OAB pede que STF obrigue Bolsonaro a cumprir recomendações da OMS

Ordem dos Advogados do Brasil lista uma série “posturas irresponsáveis” do presidente frente à pandemia do coronavírus

A Ordem dos advogados do Brasil (OAB) protocolou nesta terça-feira (31/03), no Supremo Tribunal Federal (STF), uma Arguição de Descumprimento de Preceito Fundamenta (ADPF), com pedido de medida cautelar para que a Corte obrigue o presidente Jair Bolsonaro (sem partidos) a cumprir o protocolo da Organização Mundial da Saúde (OMS), replicado pelo Ministério da Saúde, para o enfrentamento da pandemia do coronavírus.

Na petição, a OAB solicita que o STF determine o respeito, por parte do presidente, às determinações de governadores e prefeitos quanto ao funcionamento das atividades econômicas e de aglomeração.

Além disso, a ADPF também pede a implementação imediata dos benefícios emergenciais para desempregados, trabalhadores autônomos e informais, cuja aprovação foi concluída na segunda-feira (30/03) pelo Senado. A liberação dos benefícios dependem agora da sanção do presidente.

Ação cita fatos considerados pela OAB como irresponsáveis por parte de Bolsonaro. Entre eles, estão a viagem aos Estados Unidos no início deste mês, os passeios do presidente provocando aglomerações e o incentivo às manifestações em seu apoio e contra instituições no último dia 15 de março, além dos conflitos do presidente com os governadores.

“Em pleno surto do vírus, o Presidente realizou uma viagem oficial aos Estados Unidos, país que já contabilizava número crescente de casos. Após o retorno da comitiva presidencial ao Brasil, ao menos 25 pessoas que tiveram contato com o Presidente testaram positivo para o Covid-19”, aponta o texto.

“O presidente afirma não estar infectado, embora se negue a mostrar seus exames. Desafiando a recomendação de isolamento, no dia 15 de março, o Presidente incentivou a população a participar de atos contra o Congresso e o Supremo Tribunal Federal e foi, ele próprio, cumprimen tar manifestantes em frente ao Palácio do Planalto. Além de contrariar as orientações do próprio Ministério da Saúde no sentido de se evitar aglomerações, o presidente expôs a população a sérios riscos. Não apenas àqueles com quem teve contato direto, mas a todos que serão afetados pelo assoberbamento do sistema de saúde em nosso país”, relata a OAB.
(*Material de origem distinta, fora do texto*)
Definition setStations (l : list JSValue) (st : State) : State :=
  {| map := map st; markersGroup := markersGroup st;
     searchMarker := searchMarker st; stations := l;
     visibleCount := visibleCount st; typeFilter := typeFilter st; q := q st;
     results := results st; searching := searching st;
     showList := showList st; activeIndex := activeIndex st |}.

Definition setView (v : View) (st : State) : State :=
  {| map := Some v; markersGroup := markersGroup st;
     searchMarker := searchMarker st; stations := stations st;
     visibleCount := visibleCount st; typeFilter := typeFilter st; q := q st;
     results := results st; searching := searching st;
     showList := showList st; activeIndex := activeIndex st |}.

(** *** Loading the stations *)

(** What [r.json()] gave: the decoded body, or a rejection with the
    message of its error, if it has one. *)
Inductive Body : Type :=
| NotJson (message : option string)
| Json (raw : JSValue).

Record LoadResponse := {
  l_ok : bool;
  l_status : Z;
  l_statusText : string;
  l_body : Body
}.

(** What [fetch] gave: a rejection, with the message of its error if it
    has one, or a response. *)
Inductive LoadOutcome : Type :=
| Rejected (message : option string)
| Responded (r : LoadResponse).

Definition formatError : string := "Uventet API-format fra upstream.".
Definition unknownError : string := "Ukjent feil ved henting av stasjoner.".

(** [Array.isArray(raw) ? raw : (raw?.items ?? [])], and the test that
    follows: [None] when the list is not an array. *)
Definition stationList (raw : JSValue) : option (list JSValue) :=
  match raw with
  | JArray items => Some items
  | _ =>
      match raw?."items" ?? JArray [] with
      | JArray items => Some items
      | _ => None
      end
  end.

(** The body of the [try]: the station list, or the message of the
    error thrown ([None] when the error has no message). *)
Definition received (o : LoadOutcome) : list JSValue + option string :=
  match o with
  | Rejected m => inr m
  | Responded r =>
      if negb (l_ok r) then
        inr (Some ("HTTP " ++ NumStr.digitsOf (l_status r) ++ " "
                   ++ l_statusText r))
      else
        match l_body r with
        | NotJson m => inr m
        | Json raw =>
            match stationList raw with
            | Some l => inl l
            | None => inr (Some formatError)
            end
        end
  end.

(** [loadStations] up to its [await]. *)
Definition loadStart (p : Page) : Page :=
  {| core := core p; loading := true; errorMsg := ""; initRing := initRing p |}.

(** [loadStations] from its [await] on, on the page found then. *)
Definition loadFinish (o : LoadOutcome) (p : Page) : Page :=
  match received o with
  | inl l =>
      {| core := setStations l (core p); loading := false;
         errorMsg := errorMsg p; initRing := initRing p |}
  | inr m =>
      {| core := setStations [] (core p); loading := false;
         errorMsg := match m with Some s => s | None => unknownError end;
         initRing := initRing p |}
  end.

(** *** Centring on the first station *)

(** [None]: the map does not exist yet and a station was found (a
    TypeError); the branch without coordinates is not reached. *)
Definition centerOnFirstStationOnce (clock : Clock) (p : Page) : option Page :=
  match firstValidLatLng clock (stations (core p)) with
  | None => Some p
  | Some first =>
      match map (core p), lat first, lng first with
      | Some _, Some la, Some lo =>
          Some {| core := setView (SetView (la, lo) 12) (core p);
                  loading := loading p; errorMsg := errorMsg p;
                  initRing := Some (la, lo) |}
      | _, _, _ => None
      end
  end.

(** *** The type toggles *)

Inductive FilterKey : Type :=
| KeyWash | KeySelfservice | KeyTruck | KeyChargingLocation.

(** [typeFilter[key] = !typeFilter[key]] *)
Definition flip (key : FilterKey) (f : TypeFilter) : TypeFilter :=
  match key with
  | KeyWash =>
      {| hideWash := negb (hideWash f); hideSelfservice := hideSelfservice f;
         hideTruck := hideTruck f; hideChargingLocation := hideChargingLocation f |}
  | KeySelfservice =>
      {| hideWash := hideWash f; hideSelfservice := negb (hideSelfservice f);
         hideTruck := hideTruck f; hideChargingLocation := hideChargingLocation f |}
  | KeyTruck =>
      {| hideWash := hideWash f; hideSelfservice := hideSelfservice f;
         hideTruck := negb (hideTruck f);
         hideChargingLocation := hideChargingLocation f |}
  | KeyChargingLocation =>
      {| hideWash := hideWash f; hideSelfservice := hideSelfservice f;
         hideTruck := hideTruck f;
         hideChargingLocation := negb (hideChargingLocation f) |}
  end.

Definition toggleType (clock : Clock) (key : FilterKey) (st : State)
  : option State :=
  redrawMarkers clock (setTypeFilter (flip key (typeFilter st)) st).

(** *** Mounting *)

(** The variables as they are initialised. *)
Definition initialPage : Page :=
  {| core :=
       {| map := None; markersGroup := None; searchMarker := None;
          stations := []; visibleCount := 0;
          typeFilter := {| hideWash := false; hideSelfservice := false;
                           hideTruck := false; hideChargingLocation := false |};
          q := JString ""; results := []; searching := false;
          showList := false; activeIndex := -1 |};
     loading := false; errorMsg := ""; initRing := None |}.

(** [onMount] up to the [await] of [loadStations]: the map is created,
    centred on (60.5, 8.5) at zoom 6. *)
Definition mountStart (p : Page) : Page :=
  loadStart {| core := setView (SetView (Fin (121 # 2), Fin (17 # 2)) 6) (core p);
               loading := loading p; errorMsg := errorMsg p;
               initRing := initRing p |}.

(** [onMount] from that [await] on: the load finishes, the map is
    centred, the markers are drawn.  [clock1] is the clock of the loop
    of [firstValidLatLng], [clock2] that of [redrawMarkers]. *)
Definition mountFinish (o : LoadOutcome) (clock1 clock2 : Clock) (p : Page)
  : option Page :=
  do p1 <- centerOnFirstStationOnce clock1 (loadFinish o p);
  do st <- redrawMarkers clock2 (core p1);
  Some {| core := st; loading := loading p1; errorMsg := errorMsg p1;
          initRing := initRing p1 |}.

End Page.

(** ** Vocabulary of the further properties *)

Section FurtherVocabulary.
Import Val App Page.

(** The string holds a comma. *)
Fixpoint hasComma (s : string) : bool :=
  match s with
  | String c s' => (c =? ",")%char || hasComma s'
  | EmptyString => false
  end.

(** The station has both coordinates. *)
Definition hasCoordinates (s : JSValue) : bool :=
  match lat (normalizeStation "" s), lng (normalizeStation "" s) with
  | Some _, Some _ => true
  | _, _ => false
  end.

(** The keys [normalizeStation] reads on the record itself. *)
Definition recognisedKeys : list string :=
  ["station"; "name"; "title"; "stationName"; "geolocation"; "geo";
   "latitude"; "lat"; "Latitude"; "Lat";
   "longitude"; "lng"; "Longitude"; "Lng";
   "lastUpdated"; "updatedAt"; "modified"; "lastModified"; "stationType"].

(** Every flag that is on in [f] is on in [f']. *)
Definition fewerFlags (f f' : TypeFilter) : bool :=
  implb (hideWash f) (hideWash f')
  && implb (hideSelfservice f) (hideSelfservice f')
  && implb (hideTruck f) (hideTruck f')
  && implb (hideChargingLocation f) (hideChargingLocation f').

Definition noFlags : TypeFilter :=
  {| hideWash := false; hideSelfservice := false;
     hideTruck := false; hideChargingLocation := false |}.

Definition allFlags : TypeFilter :=
  {| hideWash := true; hideSelfservice := true;
     hideTruck := true; hideChargingLocation := true |}.

(** A normalised station of the given type. *)
Definition stationOfType (t : JSValue) : NormalizedStation :=
  {| name := JString fallbackName; lat := None; lng := None;
     lastUpdated := JString ""; stationType := t |}.

(** The active index designates an entry of the result list, and is -1
    when the list is empty. *)
Definition activeInRange (st : State) : Prop :=
  match results st with
  | [] => activeIndex st = -1
  | _ => 0 <= activeIndex st < Z.of_nat (List.length (results st))
  end.

(** [n] presses of a key. *)
Fixpoint presses (n : nat) (key : Key) (st : State) : option State :=
  match n with
  | O => Some st
  | S n' => do st' <- onKeydown key st; presses n' key st'
  end.

(** The record every field of which is the fall-back. *)
Definition defaultStation (now : string) : NormalizedStation :=
  {| name := JString fallbackName; lat := None; lng := None;
     lastUpdated := JString now; stationType := JNull |}.

(** The value is an object that has one of the recognised keys. *)
Definition hasRecognisedKey (v : JSValue) : bool :=
  match v with
  | JObject es => existsb (fun k => hasOwn k es) recognisedKeys
  | _ => false
  end.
Confira os pedidos feitos pela OAB aos STF:

  • Determinar à Presidência da República que se abstenha de adotar medidas de enfrentamento à pandemia do novo coronavírus (Covid-19) que contrariem as orientações técnicas e sanitárias das autoridades nacionais (Ministério da Saúde) e internacionais (Organização Mundial da Saúde);
  • Assegurar a manutenção da medida de isolamento social enquanto seja considerada necessária pelas autoridades sanitárias responsáveis pela avaliação das condições de saúde no país; e
  • Determinar a adoção de procedimentos céleres e desburocratizados para a implementação das medidas econômicas, especialmente destinadas à preservação do trabalho e da renda mínima dos setores mais vulneráveis, como é o caso dos trabalhadores autônomos e informais, bem como da população de baixa renda.